I often think about the differences between young and old moms. Young moms leave their kids with a sitter so they can go out clubbing with their friends. Older moms leave their kids with a sitter so they can take a nap.

But seriously, there are advantages to being an older mom.

  • Patience – Older moms tend to be more patient.
  • Financial Stability – Older parents are typically able to better provide for their children financially.
  • Better Role Models – Older Moms have been around the block. They tend to be more confident with themselves and are better able to explain life to their kids.
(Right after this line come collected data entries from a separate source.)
(** C8 (amended).  On a cache without a value type, add on an absent
    key is rejected with one diagnostic; it creates no entry and changes
    neither the entries nor the configuration, and has and get answer
    as before.  The call does allocate the table, though: from then on
    the hash, equality, free and value-type setters are rejected, the
    cache stays without a value type whatever is called next, and a
    later add on an absent key is rejected in the same way. *)
Theorem add_item_without_value_type priv key v :
  value_type priv = G_TYPE_INVALID →
  items priv !! key = None →
  let o := gsk_resource_cache_add_item priv key v in
  emitted o = [Critical InvalidResourceType]
  ∧ items (post o) = items priv
  ∧ config (post o) = config priv
  ∧ (∀ key', ret (gsk_resource_cache_has_item (post o) key')
               = ret (gsk_resource_cache_has_item priv key'))
  ∧ (∀ key' now, ret (gsk_resource_cache_get_item (post o) key' now)
                   = ret (gsk_resource_cache_get_item priv key' now))
  ∧ is_Some (resources (post o))
  ∧ (∀ f, post (gsk_resource_cache_set_hash_func (post o) f) = post o)
  ∧ (∀ f, post (gsk_resource_cache_set_equal_func (post o) f) = post o)
  ∧ (∀ f, post (gsk_resource_cache_set_free_func (post o) f) = post o)
  ∧ (∀ ty, post (gsk_resource_cache_set_value_type (post o) ty) = post o)
  ∧ (∀ key' v', items priv !! key' = None →
       items (post (gsk_resource_cache_add_item (post o) key' v')) = items priv
       ∧ emitted (gsk_resource_cache_add_item (post o) key' v')
           = [Critical InvalidResourceType])
  ∧ (∀ priv', rtc call (post o) priv' →
       is_Some (resources priv') ∧ value_type priv' = G_TYPE_INVALID).
Proof.
  assert (Hrej : ∀ (p : GskResourceCachePrivate (Key := Key)) (k : Key) (w : gpointer),
            value_type p = G_TYPE_INVALID → items p !! k = None →
            emitted (gsk_resource_cache_add_item p k w) = [Critical InvalidResourceType]
            ∧ items (post (gsk_resource_cache_add_item p k w)) = items p).
  { intros p k w Hty Hk. destruct (add_item_absent p k w Hk) as [Hitems Hev].
    unfold resource_cache_item_new in Hitems, Hev.
    rewrite Hty, Z.eqb_refl in Hitems, Hev. done. }
  intros Hty Hkey o.
  destruct (Hrej priv key v Hty Hkey) as [Hev Hitems]. fold o in Hev, Hitems.
  pose proof (add_item_config priv key v) as Hcfg. fold o in Hcfg.
  pose proof (add_item_allocates priv key v) as Halloc. fold o in Halloc.
  destruct (setters_frozen (post o) Halloc) as (Hh & He & Hf & Ht).
  assert (Hty' : value_type (post o) = G_TYPE_INVALID).
  { unfold config in Hcfg. congruence. }
  split; [done|]. split; [done|]. split; [done|].
  split; [intros key'; by rewrite !(proj1 (has_item_spec _ _)), Hitems|].
  split; [intros key' now; by rewrite !get_item_ret, Hitems|].
  split; [done|].
  split; [intros f; apply Hh|]. split; [intros f; apply He|].
  split; [intros f; apply Hf|]. split; [intros ty; apply Ht|].
  split.
  - intros key' v' Hkey'. rewrite <- Hitems.
    destruct (Hrej (post o) key' v' Hty') as [Hev' Hitems']; [by rewrite Hitems|].
    done.
  - intros priv' Hcalls. destruct (calls_frozen _ _ Hcalls Halloc) as [Hres' Hfr].
    split; [done|]. unfold frozen_part in Hfr. congruence.
Qed.

(** C9 (amended).  Once the table exists, setting the hash function,
    the equality function, the key-destroy function or the value type
    is rejected with a diagnostic and leaves the cache unchanged;
    setting the name is accepted at any time and changes the name
    only.  The table, once allocated, is there after every later call,
    so the four guarded fields never change again. *)
Theorem configuration_frozen_except_name priv :
  is_Some (resources priv) →
  let failed := [Critical (Key := Key) (AssertionFailed "priv->resources == NULL")] in
  (∀ f, post (gsk_resource_cache_set_hash_func priv f) = priv
        ∧ emitted (gsk_resource_cache_set_hash_func priv f) = failed)
  ∧ (∀ f, post (gsk_resource_cache_set_equal_func priv f) = priv
          ∧ emitted (gsk_resource_cache_set_equal_func priv f) = failed)
  ∧ (∀ f, post (gsk_resource_cache_set_free_func priv f) = priv
          ∧ emitted (gsk_resource_cache_set_free_func priv f) = failed)
  ∧ (∀ ty, post (gsk_resource_cache_set_value_type priv ty) = priv
           ∧ emitted (gsk_resource_cache_set_value_type priv ty) = failed)
  ∧ (∀ n, config (post (gsk_resource_cache_set_name priv n))
            = (key_hash priv, key_equal priv, key_notify priv, value_type priv, n)
          ∧ resources (post (gsk_resource_cache_set_name priv n)) = resources priv
          ∧ emitted (gsk_resource_cache_set_name priv n) = [])
  ∧ (∀ priv', rtc call priv priv' →
       is_Some (resources priv') ∧ frozen_part priv' = frozen_part priv).
Proof.
  intros Hres failed.
  destruct (setters_frozen priv Hres) as (Hh & He & Hf & Ht).
  split; [apply Hh|]. split; [apply He|]. split; [apply Hf|]. split; [apply Ht|].
  split; [done|]. intros priv' Hcalls. by apply calls_frozen.
Qed.

(** ** Further properties of the cache *)

(** *** Acquiring and releasing a value *)

Lemma item_free_of_new ty v item evs :
  resource_cache_item_new (Key := Key) ty v = (Some item, evs) →
  (v ≠ NULL → g_boxed_copy ty v ≠ NULL) →
  resource_cache_item_free item = acquired evs.
Proof.
  unfold resource_cache_item_new, resource_cache_item_free, acquired.
  intros Hnew Hcopy.
  destruct (ty =? G_TYPE_INVALID); [done|].
  destruct (Z.eqb_spec (G_TYPE_FUNDAMENTAL ty) G_TYPE_POINTER) as [Hp|Hp].
  { injection Hnew as <- <-. cbn. by rewrite Hp. }
  destruct (Z.eqb_spec (G_TYPE_FUNDAMENTAL ty) G_TYPE_BOXED) as [Hb|Hb].
  { destruct (Z.eqb_spec v NULL) as [Hv|Hv]; injection Hnew as <- <-; cbn.
    - destruct (Z.eqb_spec (G_TYPE_FUNDAMENTAL ty) G_TYPE_POINTER); [done|].
      by rewrite Hb.
    - destruct (Z.eqb_spec (G_TYPE_FUNDAMENTAL ty) G_TYPE_POINTER); [done|].
      rewrite Hb. cbn. destruct (Z.eqb_spec (g_boxed_copy ty v) NULL) as [Hc|Hc]; [|done].
      by destruct (Hcopy Hv). }
  destruct (Z.eqb_spec (G_TYPE_FUNDAMENTAL ty) G_TYPE_OBJECT) as [Ho|Ho]; [|done].
  destruct (Z.eqb_spec v NULL) as [Hv|Hv]; injection Hnew as <- <-; cbn.
  - destruct (Z.eqb_spec (G_TYPE_FUNDAMENTAL ty) G_TYPE_POINTER); [done|].
    destruct (Z.eqb_spec (G_TYPE_FUNDAMENTAL ty) G_TYPE_BOXED); [done|].
    by rewrite Ho.
  - destruct (Z.eqb_spec (G_TYPE_FUNDAMENTAL ty) G_TYPE_POINTER); [done|].
    destruct (Z.eqb_spec (G_TYPE_FUNDAMENTAL ty) G_TYPE_BOXED); [done|].
    rewrite Ho. cbn. by destruct (Z.eqb_spec v NULL).
Qed.

Lemma item_new_unsupported ty v :
  supported_value_type ty = false →
  resource_cache_item_new (Key := Key) ty v
    = (None, [Critical (if ty =? G_TYPE_INVALID then InvalidResourceType
                        else UnsupportedResourceType ty)]).
Proof.
  unfold supported_value_type, resource_cache_item_new. intros Hs.
  destruct (ty =? G_TYPE_INVALID); [done|]. cbn in Hs.
  destruct (G_TYPE_FUNDAMENTAL ty =? G_TYPE_POINTER); [done|].
  destruct (G_TYPE_FUNDAMENTAL ty =? G_TYPE_BOXED); [done|].
  by destruct (G_TYPE_FUNDAMENTAL ty =? G_TYPE_OBJECT).
Qed.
But still, as I think about it, the reality sets in I realize that I’m going to be 58 at my daughter’s high school graduation. I can picture it now….her friends, teacher and even the janitor will, oh-so-sincerely say…”Oh, hey Summer, is that your grandma? Why isn’t your mom here?” At least I have a few more years to come up with a clever response.

For my fellow oldies – Here’s a couple of “Yo Momma” jokes to take in so that you, too, can prepare said clever response.

Your momma’s so old…

  • she left her purse on Noah’s Ark.
  • Jurassic Park brought back the memories…
  • when she ran the 100 metre dash, they timed her with a sundial.
  • she still owes Moses a dollar.
  • when she was at school…there was No history class!
  • she uses her hot flushes to heat her cup of Tea.
  • she co-wrote the 4th Commandment.
  • when I asked for her ID she handed me a rock.
  • she even made Yoda jealous.
  • she recalls when the Grand Canyon was a ditch.
  • the fire department are on standby when you light her birthday cake.
  • when she gave birth, You came out with Dentures.
  • she sat in front of Jesus in 1st grade.
  • her first job was as Cain and Abel’s baby-sitter.
  • her birthday expired.
  • when Moses parted the Red Sea, he found yo momma fishing on the other side!
  • she got the first copy of the Ten Commandments.